Detailed Description

This pull request introduces an implementation of the Qwen3-Next architecture, as described in the official Qwen3-Next blog post.

Architectural Implementation (src/MaxText/layers/qwen3.py)

  • Hybrid Attention: The core of this architecture is its hybrid attention system. This PR implements:

    • Qwen3NextGatedDeltaNet: A full JAX implementation of the Gated Delta Net for efficient linear attention. The core recurrence is handled by the pure JAX jax_chunk_gated_delta_rule, a parallel scan algorithm.

    • Qwen3NextFullAttention: A placeholder for the model's standard attention layers.

  • Custom Normalization: A custom Qwen3NextRMSNorm layer is included where the learnable weight is initialized to zeros and applied as (1.0 + weight), matching the reference implementation's specific behavior.


Decoder and Model Integration

  • Qwen3NextDecoderLayer: This new decoder layer acts as the hybrid controller. Based on its layer_idx and the full_attention_interval config parameter, it conditionally invokes either the Qwen3NextGatedDeltaNet or the Qwen3NextFullAttention layer before passing the result to the Qwen3NextSparseMoeBlock.

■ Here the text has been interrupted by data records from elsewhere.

(** ** Properties *)

(** Claim C4: [refreshAll] on a watchlist of N truthy entries without holes,
    each call settled before anything else, ends after N settlements.  It
    leaves no call pending, and each entry is replaced by the server's
    truthy answer for its own symbol or, when that call fails or answers
    nothing, kept as it was.  The length and order are unchanged, the error
    banner is untouched, and the loading banner is off exactly when the
    final render succeeds. *)
Theorem refreshAll_isolation `{Server} s xs fuel :
  s.(tasks) = [] -> s.(mcp) = true -> s.(watchlist) = Some <$> xs -> xs <> [] ->
  (forall y, y ∈ xs -> js_truthy (Some y) = true) -> length xs <= fuel ->
  let s' := drain fuel (refreshAll s) in
  s'.(tasks) = [] /\ s'.(watchlist) = Some <$> (refresh_entry <$> xs) /\
  s'.(error_shown) = s.(error_shown) /\ s'.(error_text) = s.(error_text) /\
  s'.(loading) = match renderWatchlist (Some <$> (refresh_entry <$> xs)) with
                 | Some _ => false | None => true end.
Proof.
  intros Ht Hm Hw Hne Hxs Hf. simpl. rewrite (drain_refreshAll s xs) by done.
  unfold refresh_done, render. simpl.
  destruct (renderWatchlist _); simpl; split_and!; done.
Qed.

(** Claim C2: in a sequential run (every call settles before the next user
    or timer event, and [mcp-ready] arrives while the watchlist is empty)
    against a server whose truthy answer for a symbol is a quote for that
    symbol, the page never has a pending call between events, never has a
    hole in the watchlist, and never stores two entries with the same
    symbol. *)
Theorem seq_no_duplicates `{EchoingServer} s :
  seq_reachable s ->
  s.(tasks) = [] /\ dense s.(watchlist) /\ Spec.store_ok (present s.(watchlist)).
Proof.
  intros Hs. destruct (seq_inv_reachable s Hs) as (Ht & _ & Hw & Hok).
  split_and!; [done|by apply dense_present|done].
Qed.

(** Claim C3: in such a sequential run each event changes the present
    entries exactly as the spec's coordinator does.  [addStock] is
    [addSymbol] (normalize, reject empty or tracked symbols, fetch, insert),
    [removeStock] is [removeSymbol], the timer's [refreshAll] refreshes each
    entry independently and keeps the last good quote, [mcp-ready] inserts
    the demo symbols it can fetch, and every other event changes nothing. *)
Theorem seq_refines `{EchoingServer} s e :
  seq_reachable s -> (e = EvMcpReady -> s.(watchlist) = []) ->
  present (seq_step s e).(watchlist) =
  Spec.spec_event s.(input_value) e (present s.(watchlist)).
Proof. intros Hs He. by apply seq_event_spec; [apply seq_inv_reachable|]. Qed.

(** The two programs composed.  With the Python tool answering
    from Alpha Vantage's AAPL quote, typing " aapl " and pressing "Add
    Stock" leaves one entry in the watchlist.  That entry is exactly the
    JSON of the dict [get_stock_quote] returns. *)
Example add_through_tool :
  exists q, get_stock_quote "AAPL" aapl_response = Ok q /\
  (@seq_step (tool_server (fun _ => aapl_response))
     (set_input " aapl " (dash_init true)) EvAdd).(watchlist) = [Some (quote_json q)].
Proof. eexists. split; [reflexivity|]. vm_compute. reflexivity. Qed.

(** The spec's insertion-order example.  Adding MSFT, then AAPL,
    then removing MSFT, then adding GOOGL, each handler run to the end
    against a provider that answers for the symbol asked, leaves the
    watchlist with the symbols AAPL and GOOGL in that order. *)
Example insertion_order :
  omap Spec.key (present
    (foldl (@seq_step (tool_server echo_provider)) (dash_init true)
       [EvInput "MSFT"; EvAdd; EvInput "AAPL"; EvAdd; EvRemove "MSFT";
        EvInput "GOOGL"; EvAdd]).(watchlist)) = ["AAPL"; "GOOGL"].
Proof. vm_compute. reflexivity. Qed.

  • Scanned Layers: The implementation also introduces a Qwen3NextScannableBlock.

  • Configuration: A new model config qwen3-next-80b-a3b.yml is added, along with the necessary parameters in base.yml to control the new architectural features.


Testing and Validation

This PR includes a new test file, tests/check_qwen3_next_vs_reference.py.

  • It directly copies the reference PyTorch implementations for each new component.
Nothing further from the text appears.